I healed her back up, repairing the damage the operation had done to her body, then left her for the moment. She was in good health, and there were other matters to attend to.

According to my senses, a group of beings were approaching the wall, and I needed to attend to them. It was a trio of orcs, hunters, considering they were carrying dead animals with them. As soon as they entered the village, without even seeming to notice that the entrance had been unguarded, they lost their lives.

I tossed the heads to the center of the village. After collecting the ears, I’d be burning them along with the village. It was a bad idea to leave inhabitable locations like villages or caves behind after clearing them out. It was best to destroy them so the chances of being used again were lower.

I quickly went through the huts, searching for any goodies, coming up mostly empty. I did find a few things, but most of it was so foul I didn’t care enough to clean it, even with magic. Once a hut was checked, I collapsed it and moved on. When they were all done except the one where the elf still lay, I dealt with the heads, taking their ears and tossing them on the wooden scraps that used to provide negligible protection from the elements.

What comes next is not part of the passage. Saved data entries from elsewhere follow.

(* ===== verification/Fund.v ===== *)
(** * Fund: the maintenance fund's append-only entries and its balance

    [finance/fund.py] with the constraints of [finance/models/ledger.py].  A source entry
    counts towards the verified balance once it is verified; an outflow once its proposal
    is in the published ledger. *)

From S2P Require Import Prelude Table PyStr Schema Store Accounts Documents Proposals.
Open Scope Z_scope.

Definition SOURCE_ENTRY_TYPES : list entry_type := [OPENING_BALANCE; INFLOW].
Definition FINALIZED_ENTRY_TYPES : list entry_type := [OUTFLOW; REVERSAL; REPLACEMENT].
Definition is_source (t : entry_type) : bool := existsb (fun x => t ==? x) SOURCE_ENTRY_TYPES.
Definition is_finalized (t : entry_type) : bool := existsb (fun x => t ==? x) FINALIZED_ENTRY_TYPES.

Definition entry_type_str (t : entry_type) : string :=
  match t with
  | OPENING_BALANCE => "OPENING_BALANCE"
  | INFLOW => "INFLOW"
  | OUTFLOW => "OUTFLOW"
  | REVERSAL => "REVERSAL"
  | REPLACEMENT => "REPLACEMENT"
  end.

(** ** Constraints *)

(** [MaintenanceFund.building] is one-to-one. *)
Definition insert_fund : fund_row -> DB (obj fund_row) :=
  insert_unless funds "finance_maintenancefund_building_id_key"
    (fun r o => o~>fu_building ==? fu_building r).

(** [fund_entry_amount_sign] *)
Definition amount_sign_ok (r : fund_entry_row) : bool :=
  match fe_entry_type r with
  | OPENING_BALANCE | INFLOW => 0 <? fe_amount_vnd r
  | OUTFLOW => fe_amount_vnd r <? 0
  | REVERSAL | REPLACEMENT => negb (fe_amount_vnd r =? 0)
  end.

(** [MaintenanceFundEntry.save]: not future-dated, then the column bounds and constraints. *)
Definition check_entry (r : fund_entry_row) : DB unit :=
  now ← timezone_now;
  require (fe_recorded_at r <=? now) (ValidationError "Fund entries cannot be future-dated.") ;;
  require (fits_bigint (fe_amount_vnd r) && max_length 128 (fe_source_key r))
    (DatabaseError "value out of range") ;;
  require (amount_sign_ok r) (IntegrityError "fund_entry_amount_sign") ;;
  dup ← query_exists fund_entries (fun o => o~>fe_source_key ==? fe_source_key r);
  require (negb dup) (IntegrityError "finance_maintenancefundentry_source_key_key").

(** [entry.save(force_insert=True)] under the given key. *)
Definition insert_entry_at (k : Z) (r : fund_entry_row) : DB (obj fund_entry_row) :=
  check_entry r ;;
  dup ← query_exists fund_entries (fun o => pk o ==? k);
  require (negb dup) (IntegrityError "finance_maintenancefundentry_pkey") ;;
  modify (fun w => w <| fund_entries ::= fun t => Table (<[k := r]> (rows t)) (next t) |>) ;;
  mret (Obj k r).

(** The next value of the table's sequence, which a rollback does not give back; here it
    is part of the table. *)
Definition allocate_fund_entry_id : DB Z :=
  k ← gets (fun w => next (fund_entries w));
  modify (fun w => w <| fund_entries ::= fun t => Table (rows t) (next t + 1) |>) ;;
  mret k.

(** [FundEntryVerification.entry] is one-to-one. *)
Definition insert_verification : fund_verification_row -> DB (obj fund_verification_row) :=
  insert_unless fund_verifications "finance_fundentryverification_entry_id_key"
    (fun r o => o~>fv_entry ==? fv_entry r).

(** ** Operations *)

Definition get_or_create_fund (building : Z) : DB (obj fund_row) :=
  fund ← query_first funds (fun f => f~>fu_building ==? building);
  match fund with
  | Some f => mret f
  | None => insert_fund (Fund building)
  end.

(** [evidence] is the key of the object passed, [None] when it has none. *)
Definition _require_evidence (evidence : option Z) (building_id : Z) : DB (obj doc_version_row) :=
  evidence_id ← of_option (ValidationError "Fund source evidence document is required.") evidence;
  version ← query_first doc_versions (fun v => pk v ==? evidence_id);
  version ← of_option (ValidationError "Fund source evidence versions must still exist.") version;
  document ← get_row documents "Document" version~>dv_document;
  require ((document~>dc_building ==? building_id) && (version~>dv_scan_status ==? CLEAN))
    (ValidationError "Fund evidence must be clean, safe, and in the fund building.") ;;
  mret version.

Definition _validate_source_amount (entry_type : entry_type) (amount_vnd : pyval) : result Z :=
  if negb (is_source entry_type)
  then Err (ValidationError "Only opening balance and inflow sources may be recorded.")
  else match positive_amount amount_vnd with
    | Some n => Ok n
    | None => Err (ValidationError "Fund source amount must be a positive integer VND amount.")
    end.

Definition _source_key (entry_type : entry_type) (fund_id : Z) (original_hash : string) : string :=
  entry_type_str entry_type +:+ ":" +:+ zstr fund_id +:+ ":" +:+ original_hash.

Definition _locked_fund (fund : Z) : DB (obj fund_row) :=
  locked ← query_first funds (fun f => pk f ==? fund);
  of_option (ValidationError "Maintenance fund does not exist.") locked.
Definition _locked_entry (entry : Z) : DB (obj fund_entry_row) :=
  locked ← query_first fund_entries (fun e => pk e ==? entry);
  of_option (ValidationError "Fund entry does not exist.") locked.

(** [fund_entry_id or ...], [source_key or ...]; a [timestamp] is given as whether it is a
    timezone-aware [datetime]: the code validates it and stores the current time. *)
Definition record_fund_source (fund : Z) (entry_type : entry_type) (amount_vnd : pyval)
    (evidence : option Z) (recorder : obj membership_row) (fund_entry_id : option Z)
    (timestamp : option bool) (source_key : option string) : DB (obj fund_entry_row) :=
  atomic (
    fund ← _locked_fund fund;
    actor ← require_management recorder~>mb_user fund~>fu_building;
    amount_vnd ← of_result (_validate_source_amount entry_type amount_vnd);
    evidence ← _require_evidence evidence fund~>fu_building;
    fund_entry_id ← (match fund_entry_id with
      | None => allocate_fund_entry_id
      | Some k => mret k
      end);
    require (0 <? fund_entry_id) (ValidationError "Fund entry id must be a positive integer.") ;;
    used ← query_exists fund_entries (fun o => pk o ==? fund_entry_id);
    require (negb used) (ValidationError "Fund entry id is already used.") ;;
    require (default true timestamp) (ValidationError "Fund entry timestamp must be timezone-aware.") ;;
    let key := match source_key with
      | Some k => if truthy k then k else _source_key entry_type (pk fund) evidence~>dv_sha256
      | None => _source_key entry_type (pk fund) evidence~>dv_sha256
      end in
    taken ← query_exists fund_entries (fun o => o~>fe_source_key ==? key);
    require (negb taken) (ValidationError "Fund source key already exists.") ;;
    now ← timezone_now;
    entry ← insert_entry_at fund_entry_id (FundEntry (pk fund) entry_type amount_vnd
      (Some (pk evidence)) evidence~>dv_sha256 (Some (pk actor)) None key now);
    record_audit actor~>mb_user (Some (pk actor)) "fund.record" "MaintenanceFundEntry"
      (zstr (pk entry)) "accepted"
      [("entry_type", PStr (entry_type_str entry_type)); ("amount_vnd", PInt amount_vnd)] ;;
    mret entry).

Definition verify_fund_source (entry : Z) (verifier : obj membership_row) :
    DB (obj fund_verification_row) :=
  atomic (
    entry ← _locked_entry entry;
    fund ← get_row funds "MaintenanceFund" entry~>fe_fund;
    actor ← require_management verifier~>mb_user fund~>fu_building;
    require (is_source entry~>fe_entry_type)
      (ValidationError "Only opening balance and inflow sources may be verified.") ;;
    require (bool_decide (is_Some entry~>fe_recorder)) (ValidationError "Fund source has no recorder.") ;;
    verified ← query_exists fund_verifications (fun v => v~>fv_entry ==? pk entry);
    require (negb verified) (ValidationError "Fund source has already been verified.") ;;
    now ← timezone_now;
    verification ← insert_verification (FundVerification (pk entry) (pk actor) now);
    record_audit actor~>mb_user (Some (pk actor)) "fund.verify" "FundEntryVerification"
      (zstr (pk verification)) "accepted" [("entry_id", PInt (pk entry))] ;;
    mret verification).

Definition _source_verified_q (w : world) (e : obj fund_entry_row) : bool :=
  is_source e~>fe_entry_type && exists_ (fun v => v~>fv_entry ==? pk e) (fund_verifications w).
(** The proposal has a published ledger entry. *)
Definition proposal_published (w : world) (p : Z) : bool :=
  exists_ (fun l => l~>le_proposal ==? p) (ledger w).
Definition _finalized_posting_q (w : world) (e : obj fund_entry_row) : bool :=
  is_finalized e~>fe_entry_type &&
  match e~>fe_proposal with Some p => proposal_published w p | None => false end.

(** The entries a balance counts. *)
Definition counted (verified_only : bool) (w : world) (e : obj fund_entry_row) : bool :=
  (if verified_only then _source_verified_q w e else is_source e~>fe_entry_type)
  || _finalized_posting_q w e.

Definition entries_total (P : obj fund_entry_row -> bool) (w : world) : Z :=
  zsum ((fun e => e~>fe_amount_vnd) <$> select P (fund_entries w)).

Definition fund_balance (building_id : Z) (verified_only : bool) : DB Z :=
  require (0 <? building_id) (ValidationError "Building is required.") ;;
  known ← query_exists buildings (fun b => pk b ==? building_id);
  require known (ValidationError "Building does not exist.") ;;
  fund ← query_first funds (fun f => f~>fu_building ==? building_id);
  match fund with
  | None => mret 0
  | Some f => gets (fun w => entries_total (fun e =>
      (e~>fe_fund ==? pk f) && counted verified_only w e) w)
  end.

Definition settlement_source_key (proposal : Z) : string := "OUTFLOW:proposal:" +:+ zstr proposal.

Definition create_settlement_outflow (settlement : obj settlement_row) : DB (obj fund_entry_row) :=
  proposal ← get_row proposals "Proposal" settlement~>se_proposal;
  fund ← get_or_create_fund proposal~>pr_building;
  existing ← query_first fund_entries
    (fun e => e~>fe_source_key ==? settlement_source_key settlement~>se_proposal);
  match existing with
  | Some e => mret e
  | None =>
    k ← allocate_fund_entry_id;
    insert_entry_at k (FundEntry (pk fund) OUTFLOW (- settlement~>se_amount_vnd) None "" None
      (Some (pk proposal)) (settlement_source_key settlement~>se_proposal) settlement~>se_settled_at)
  end.

(** ** Facts *)

Section Facts.
Implicit Types (w : world).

Then it was time to see if the elf could be saved.

I spent the next two hours trying a variety of spells to see if I could heal her mind, but to no avail. There were occasional interruptions from returning orcs, but they were minor things.

I ended up putting her to rest, hoping that her soul would find peace in her next life.

With no more reason to stay, I demolished the last hut, leaving the woman’s body within what would become her funeral pyre. It’d have been nice if there’d been some form of identification for the woman so her family would know she’d passed, but I couldn’t find any, so I’d drawn up a picture of her face, putting the information I gained by dealing with the hassle that was appraisal on the paper as well.

Then I started an inferno.

It was rare that I used fire magic in wooded areas, since there was always a risk of forest fires, but there was nothing to distract me like during a battle. Even if a fire started, I could extinguish it easily. As I was controlling the fire, it quickly reduced the village to ashes, then went out.

I’m sure there were other orcs who knew of this place, so I wouldn’t be surprised if a new village was rebuilt in the future, but it was gone for now, and I had a few tons of orcs to dismantle, including a few higher ranking ones.

Returning to the city would have been quick and easy via flight, but it wasn’t even noon yet, so I did what I’d done yesterday, wandered the woods and appraised various plants to see if they had any value.

Since this was deeper into the forest than people tended to come, there were some rarer plants around, so I collected them. Some of them would be useful in making various potions and medicines, and I was interested to see what I could do with them.

I wasn’t hiding my presence, so I got attacked a few times and added a few more corpses to my item box for dissection later on. There were a few orcs, but I also got a four-armed bear, a pack of larger than average wolves, even a plant that spit out seeds like bullets. The seeds were edible, and looked like beans from earth.

The plant had enough beans inside it’s stalk to fill a large pot, and so a future meal was set. I’d boil the beans, then eat them with the orc meat from earlier. Have a nice old fashioned pork and beans dinner.